The Great Contamination: How Bots And Fake Users Can Skew An Organization's Data And Analytics

Guy Tytunovich is the founder and CEO of CHEQ, a leader in customer acquisition security.

getty

When we think of operating costs for medium and large businesses, we immediately think of heavy-expense line items like payroll, commercial real estate, vendors and suppliers. Over the past decade, however, another form of (costly) expense is on the rise — data management. A recent study by McKinsey found that "a midsize institution with $5 billion of operating costs, spends more than $250 million on data across third-party data sourcing, architecture, governance and consumption." In fact, the annual cost of data consumption alone (report generation, business and marketing intelligence, data analysis, distribution) for a midsize organization can be as high as $90 million.

Why the massive investment? Because inaccurate data loses companies money.

Back in 2016, IBM had already estimated (via Harvard Business Review) that "the yearly cost of poor-quality data, in the U.S. alone" reached an astonishing $3.1 trillion, and in 2018, Gartner, Inc. found that "organizations believe poor data quality to be responsible for an average of $15 million per year in losses." Now, with increased reliance on data, we can only imagine the macro impact that bad data is having. With all this in mind, organizations are looking to invest more in good data management to drive good business decisions. This trend becomes apparent when looking at the rapid growth of the data management market, which is projected to increase by nearly 60% from 2020 to 2025, from $78 billion to $123 billion.

The rise of bots, fake users and invalid traffic is jeopardizing that investment.
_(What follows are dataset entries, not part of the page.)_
Lemma pinned_event s ev s' : retired_pinned s → texec_event s ev = Ret s' → retired_pinned s'.
Proof.
  intros Hp Hs. destruct ev as [id|id|id v x|id|id|id|w|w|x]; simpl in Hs.
  1-6: destruct (tc_regs s !! id) as [t|] eqn:Ht; try (by simplify_eq).
  - simplify_eq. apply (pinned_reg _ _ _ _ _ _ (Some _)); [done|congruence].
  - destruct t as [r [| | | | |] v]; simplify_eq; try done. apply (pinned_reg _ _ _ _ _ _ (Some _)); [done|naive_solver].
  - destruct t as [r [| | | | |] v0]; simplify_eq; try done. unfold start_poll in Hs. simpl in Hs.
    repeat (case_match; simplify_eq; try done; outcome_inv);
      (apply (pinned_reg _ _ _ _ _ _ (Some _)); [done|naive_solver]).
  - destruct t as [r [| | | | |] v0]; simplify_eq; try done. outcome_inv. apply pinned_revoke in Hs0 as (H1 & H2 & H3).
    apply (pinned_grow s); [done| |done]. intros g. simpl. rewrite H2, H3. apply (is_pinned_reg _ _ _ (Some _)). naive_solver.
  - destruct t as [r [| | | | |] v0]; simplify_eq; try done. outcome_inv. apply pinned_revoke in Hs0 as (H1 & H2 & H3).
    apply (pinned_grow s); [done| |done]. intros g. simpl. rewrite H2, H3. apply (is_pinned_reg _ _ _ None). naive_solver.
  - destruct t as [r [|x v|x v h|x v h|e v|e v] v0]; unfold reg_move in Hs; simpl in Hs;
      repeat (case_match; simplify_eq; try done; outcome_inv); outcome_inv; try done.
    all: try (apply (pinned_reg _ _ _ _ _ _ (Some _)); [done|naive_solver]).
    apply (pinned_keep s _ (GPush id)); [done| |done]. simpl. intros [i|w]; simpl; [|done]. intros (t & ? & ?) ?.
    exists t. by rewrite lookup_insert_ne by congruence.
    case_decide; simplify_eq; (apply (pinned_reg _ _ _ _ _ _ (Some _)); [done|naive_solver]).
  - case_match; simplify_eq; [done|]. apply (pinned_grow s); [done| |done]. intros g. apply is_pinned_pop.
  - case_match; simplify_eq; [|done]. by eapply pinned_pop_move.
  - repeat (case_match; simplify_eq; try done). intros y G. simpl. intros [_ HG]%lookup_delete_Some g Hin.
    apply elem_of_pinned. simpl. apply elem_of_pinned. by eapply Hp.
Qed.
It's no secret that a great portion of today's web traffic is driven by crawlers, scrapers, automation tools, fake accounts, proxy users, malicious botnets, hackers, fraudsters and click farms. In 2017, The Atlantic cited an Imperva report claiming that bots accounted for 52% of all internet traffic, while some estimates go even higher than that.

For a truly data-driven organization, this poses a strategic threat. If a large percentage of all site visits, ad clicks, form fills, sign-ups, chat requests and page engagements are coming from bots and fake users, then the data that BI and marketing intelligence teams are looking at is completely skewed. Just this past Black Friday, we found that over one-third of all online shoppers were fake. Think what that means if you're running analytics for a large e-commerce site and you're not aware that one in every three site visitors isn't real.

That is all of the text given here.